Vers un décloisonnement de la création musicale dans les conservatoires.

Le 17 novembre dernier s’est tenue au CRR d’Aubervilliers-La Courneuve une Journée nationale de rencontre professionnelle organisée par la Maison de la Musique Contemporaine sur la question de l’enseignement et de la place de la création musicale dans les Conservatoires. Anabelle Miaille, chargée de mission « observation et veille opérationnelle » à la MMC reprend ici les échanges et les idées qui ont été développés tout au long de la journée.

Le programme de cette journée nationale de rencontre professionnelle a été élaboré à la suite d’ateliers de réflexions qui ont réuni des professionnel·le·s de ce secteur et qui ont permis de faire émerger les constats et problématiques rencontrés sur le terrain.
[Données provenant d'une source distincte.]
(** Inside a suppressed value, the events of a document are consumed
    without a call, and then the end-of-value rule has been applied once. *)
Lemma suppressed_mutual :
  (forall v, valid v = true ->
     forall h rest o,
       0 < filterValueDepth_ h ->
       filterValueDepth_ h + N.of_nat (height v) < UINT_MODULUS ->
       Parse OutputHandler output (events v ++ rest) h o
       = Parse OutputHandler output rest (snd (EndValue h)) o) /\
  (forall es, valid_elements es = true ->
     forall h rest o,
       1 < filterValueDepth_ h ->
       filterValueDepth_ h + N.of_nat (height_elements es) < UINT_MODULUS ->
       Parse OutputHandler output (events_elements es ++ rest) h o
       = Parse OutputHandler output rest h o) /\
  (forall ms, valid_members ms = true ->
     forall h rest o,
       1 < filterValueDepth_ h ->
       filterValueDepth_ h + N.of_nat (height_members ms) < UINT_MODULUS ->
       Parse OutputHandler output (events_members ms ++ rest) h o
       = Parse OutputHandler output rest h o).
Proof.
  apply mutual_induction.
  - (* Scalar *)
    intros e He h rest o Hd _. cbn [events app valid] in *.
    now rewrite Parse_cons, (scalar_suppressed _ _ He Hd).
  - (* Array *)
    intros es IH Hes h rest o Hd Hb. cbn [events valid height app] in *.
    rewrite Parse_cons. cbn [dispatch]. unfold StartArray.
    rewrite (proj2 (N.ltb_lt _ _) Hd), uint_succ_small by lia.
    rewrite <- app_assoc, (IH Hes) by (cbn [filterValueDepth_ set_filterValueDepth_]; lia).
    cbn [app]. rewrite Parse_cons. cbn [dispatch]. unfold EndArray, returns.
    cbn [filterValueDepth_ set_filterValueDepth_].
    assert ((0 <? filterValueDepth_ h + 1) = true) as -> by (apply N.ltb_lt; lia).
    rewrite uint_pred_small, N.add_sub, set_filterValueDepth_twice,
      set_filterValueDepth_same, EndValue_true by lia.
    reflexivity.
  - (* Object *)
    intros ms IH Hms h rest o Hd Hb. cbn [events valid height app] in *.
    rewrite Parse_cons. cbn [dispatch]. unfold StartObject.
    rewrite (proj2 (N.ltb_lt _ _) Hd), uint_succ_small by lia.
    rewrite <- app_assoc, (IH Hms) by (cbn [filterValueDepth_ set_filterValueDepth_]; lia).
    cbn [app]. rewrite Parse_cons. cbn [dispatch]. unfold EndObject, returns.
    cbn [filterValueDepth_ set_filterValueDepth_].
    assert ((0 <? filterValueDepth_ h + 1) = true) as -> by (apply N.ltb_lt; lia).
    rewrite uint_pred_small, N.add_sub, set_filterValueDepth_twice,
      set_filterValueDepth_same, EndValue_true by lia.
    reflexivity.
  - (* ENil *)
    reflexivity.
  - (* ECons *)
    intros v IHv rest' IHr Hval h rest o Hd Hb.
    cbn [valid_elements events_elements height_elements] in *.
    apply andb_true_iff in Hval as [Hv Hr].
    rewrite <- app_assoc, (IHv Hv), (EndValue_deeper _ Hd) by lia.
    cbn [snd]. apply (IHr Hr); lia.
  - (* MNil *)
    reflexivity.
  - (* MCons *)
    intros key copy v IHv rest' IHr Hval h rest o Hd Hb.
    cbn [valid_members events_members height_members app] in *.
    apply andb_true_iff in Hval as [Hv Hr].
    rewrite Parse_cons. cbn [dispatch]. unfold Key.
    assert ((0 <? filterValueDepth_ h) = true) as -> by (apply N.ltb_lt; lia).
    rewrite <- app_assoc, (IHv Hv), (EndValue_deeper _ Hd) by lia.
    cbn [snd]. apply (IHr Hr); lia.
Qed.

End DocSuppressed.

Section DocForwarded.

Import FilterKeyHandler Reader Doc.

Variable OutputHandler : Type.
Variable output : OutputHandler -> Event.t -> bool * OutputHandler.
Hypothesis accepts : forall o e, fst (output o e) = true.
Variable name : list byte.

Lemma continues_trans (p p' p'' : pass OutputHandler) (l1 l2 : list Event.t) :
  Stream.continues p l1 p' -> Stream.continues p' l2 p'' ->
  Stream.continues p (l1 ++ l2) p''.
Proof.
  intros (Ho & Hf & Hl) (Ho' & Hf' & Hl'). repeat split; try congruence.
  now rewrite Hl, Hl', app_assoc.
Qed.

Lemma forward_step (h : FilterKeyHandler.t) (e e' : Event.t)
      (hc : FilterKeyHandler.t) (k : bool -> bool * FilterKeyHandler.t)
      (rest : list Event.t) (o : OutputHandler) :
  dispatch h e = Forward e' hc k ->
  exists o', Stream.continues (Parse OutputHandler output (e :: rest) h o) [e']
                              (Parse OutputHandler output rest hc o').
Proof.
  intros D. rewrite Parse_cons, D. specialize (accepts o e').
  destruct (output o e') as [r o']. cbn in accepts. subst r.
  rewrite (Forward_answer _ _ _ _ _ true D). exists o'. now repeat split.
Qed.

Lemma scalar_forwarded (h : FilterKeyHandler.t) (e : Event.t) :
  Event.is_scalar e = true -> filterValueDepth_ h = 0 ->
  exists k, dispatch h e = Forward e h k.
Proof.
  intros He Hd. destruct e; try discriminate He; unfold_methods; rewrite Hd;
    eexists; reflexivity.
Qed.

Lemma set_filteredKeyCount_same (h : FilterKeyHandler.t) :
  set_filteredKeyCount_ (filteredKeyCount_ h) h = h.
Proof. now destruct h. Qed.

Lemma iter_uint_succ (n : nat) : Nat.iter n uint_succ 0 = SizeType_of_nat n.
Proof.
  induction n as [|n IH]; [reflexivity|].
  now rewrite Nat.iter_succ, IH, SizeType_of_nat_S.
Qed.

Lemma count_remove_elements (es : elements) :
  count_elements (remove_elements name es) = count_elements es.
Proof. induction es; cbn; congruence. Qed.
(** C8: on every facelet state and for every number of iterations, a turn
    of a middle layer succeeds and rotates no grid: [rotate_x 1] returns
    the top and bottom grids as they were, [rotate_y 1] the left and right
    grids, [rotate_z 1] the front and back grids.  Of the four other
    grids only the middle strip changes: what is left of them without
    that row, or that column, is as it was.  And on every store that
    represents the state, the turn succeeds and leaves a store that
    represents the state so turned. *)
Theorem middle_layer_turn_rotates_no_grid (iters : Z) (self : Rubix2D) :
  well_formed self = true →
  (∃ self', rotate_x 1 iters self = Ok self'
     ∧ top self' = top self ∧ bottom self' = bottom self
     ∧ Forall (λ side, without_row 1 (side self') = without_row 1 (side self))
         [front; right; back; left]
     ∧ ∀ s rubix, represents s rubix self →
         ∃ s' rubix', rubix_store.rotate_x 1 iters rubix s = (s', Ok rubix')
                      ∧ represents s' rubix' self')
  ∧ (∃ self', rotate_y 1 iters self = Ok self'
     ∧ left self' = left self ∧ right self' = right self
     ∧ Forall (λ side,
                 without_column 1 (side self') = without_column 1 (side self))
         [front; bottom; top; back]
     ∧ ∀ s rubix, represents s rubix self →
         ∃ s' rubix', rubix_store.rotate_y 1 iters rubix s = (s', Ok rubix')
                      ∧ represents s' rubix' self')
  ∧ (∃ self', rotate_z 1 iters self = Ok self'
     ∧ front self' = front self ∧ back self' = back self
     ∧ Forall (λ side, without_row 1 (side self') = without_row 1 (side self))
         [top; bottom]
     ∧ Forall (λ side,
                 without_column 1 (side self') = without_column 1 (side self))
         [right; left]
     ∧ ∀ s rubix, represents s rubix self →
         ∃ s' rubix', rubix_store.rotate_z 1 iters rubix s = (s', Ok rubix')
                      ∧ represents s' rubix' self').
Proof.
  intros Hwf.
  assert (Hx : ∃ self', rotate_x 1 iters self = Ok self'
    ∧ top self' = top self ∧ bottom self' = bottom self
    ∧ Forall (λ side, without_row 1 (side self') = without_row 1 (side self))
        [front; right; back; left]).
  { unfold rotate_x.
    destruct (for_each_invariant
      (λ s, well_formed s = true ∧ top s = top self ∧ bottom s = bottom self
            ∧ Forall (λ side, without_row 1 (side s) = without_row 1 (side self))
                [front; right; back; left])
      (range iters) (λ _, rotate_x_step 1) self) as (s' & -> & _ & H);
      [by repeat constructor| |by exists s'].
    intros _ s (Hs & Ht & Hb & H).
    rewrite !Forall_cons in H. destruct H as (Hf & Hr & Hk & Hl & _).
    explode_state s Hs.
    eexists. split; [vm_compute; reflexivity|].
    split; [done|]. split; [done|]. split; [done|]. by repeat constructor. }
  assert (Hy : ∃ self', rotate_y 1 iters self = Ok self'
    ∧ left self' = left self ∧ right self' = right self
    ∧ Forall (λ side,
                without_column 1 (side self') = without_column 1 (side self))
        [front; bottom; top; back]).
  { unfold rotate_y.
    destruct (for_each_invariant
      (λ s, well_formed s = true ∧ left s = left self ∧ right s = right self
            ∧ Forall (λ side,
                        without_column 1 (side s) = without_column 1 (side self))
                [front; bottom; top; back])
      (range iters) (λ _, rotate_y_step 1) self) as (s' & -> & _ & H);
      [by repeat constructor| |by exists s'].
    intros _ s (Hs & Hl & Hr & H).
    rewrite !Forall_cons in H. destruct H as (Hf & Hb & Ht & Hk & _).
    explode_state s Hs.
    eexists. split; [vm_compute; reflexivity|].
    split; [done|]. split; [done|]. split; [done|]. by repeat constructor. }
  assert (Hz : ∃ self', rotate_z 1 iters self = Ok self'
    ∧ front self' = front self ∧ back self' = back self
    ∧ Forall (λ side, without_row 1 (side self') = without_row 1 (side self))
        [top; bottom]
    ∧ Forall (λ side,
                without_column 1 (side self') = without_column 1 (side self))
        [right; left]).
  { unfold rotate_z.
    destruct (for_each_invariant
      (λ s, well_formed s = true ∧ front s = front self ∧ back s = back self
            ∧ Forall (λ side, without_row 1 (side s) = without_row 1 (side self))
                [top; bottom]
            ∧ Forall (λ side,
                        without_column 1 (side s) = without_column 1 (side self))
                [right; left])
      (range iters) (λ _, rotate_z_step 1) self) as (s' & -> & _ & H);
      [by repeat constructor| |by exists s'].
    intros _ s (Hs & Hf & Hk & H1 & H2).
    rewrite !Forall_cons in H1, H2.
    destruct H1 as (Ht & Hb & _), H2 as (Hr & Hl & _).
    explode_state s Hs.
    eexists. split; [vm_compute; reflexivity|].
    split; [done|]. split; [done|]. split; [done|].
    split; by repeat constructor. }
  destruct Hx as (sx & Hrunx & Hx1 & Hx2 & Hx3),
    Hy as (sy & Hruny & Hy1 & Hy2 & Hy3),
    Hz as (sz & Hrunz & Hz1 & Hz2 & Hz3 & Hz4).
  split; [|split].
  - exists sx. repeat split; [done..|].
    intros s rubix Hrep. by eapply rotate_x_represents.
  - exists sy. repeat split; [done..|].
    intros s rubix Hrep. by eapply rotate_y_represents.
  - exists sz. repeat split; [done..|].
    intros s rubix Hrep. by eapply rotate_z_represents.
Qed.

Lemma middle_layer_turn_rotates_no_grid_witness :
  ∃ self', rotate_x 1 5 init = Ok self'
    ∧ top self' = top init ∧ bottom self' = bottom init
    ∧ Forall (λ side, without_row 1 (side self') = without_row 1 (side init))
        [front; right; back; left]
    ∧ ∃ s rubix,
        rubix_store.Rubix2D_new rubix_store.empty = (s, Ok rubix)
        ∧ ∃ s' rubix', rubix_store.rotate_x 1 5 rubix s = (s', Ok rubix')
                       ∧ represents s' rubix' self'.
Proof.
  destruct (middle_layer_turn_rotates_no_grid 5 init)
    as [(self' & Hrun & Htop & Hbottom & Hrows & Hstore) _]; [reflexivity|].
  exists self'. split; [exact Hrun|]. split; [exact Htop|].
  split; [exact Hbottom|]. split; [exact Hrows|].
  destruct Rubix2D_new_represents as (s & rubix & Hnew & Hrep).
  exists s, rubix. split; [exact Hnew|]. by apply Hstore.
Defined.

End facelet_moves.

(** ** The solver *)
Section solver_properties.
Import rubix_store.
Le premier constat est que la transmission de la création musicale, aussi bien dans le « faire jouer » que dans l’éveil de la créativité des élèves, est encore largement absente de l’apprentissage de la musique dans ces établissements. Par ailleurs, il semblerait que l’enseignement dans les Conservatoires, tel que dispensé actuellement et quelles que soient les disciplines, s’essouffle. Les élèves de ces établissements manquent de motivation et peuvent se montrer peu ouverts et curieux aux originalités sonores. Et pour finir, l’image d’élitisme et d’érudition de la composition emprisonne son enseignement dans des enclaves. La sacralisation qui entoure la composition entraîne une inhibition peu propice à la créativité.

Mais face à ces constats, la présentation de projets novateurs et porteurs de sens ont également permis d’envisager des possibilités de dépassement de ces écueils. L’un des objectifs de cette journée était donc de valoriser ces projets ainsi qu’une nouvelle façon de concevoir l’enseignement dans les Conservatoires, qui promouvrait une logique de décloisonnement entre les classes, avec la création musicale comme vecteur d’inclusion et de partage.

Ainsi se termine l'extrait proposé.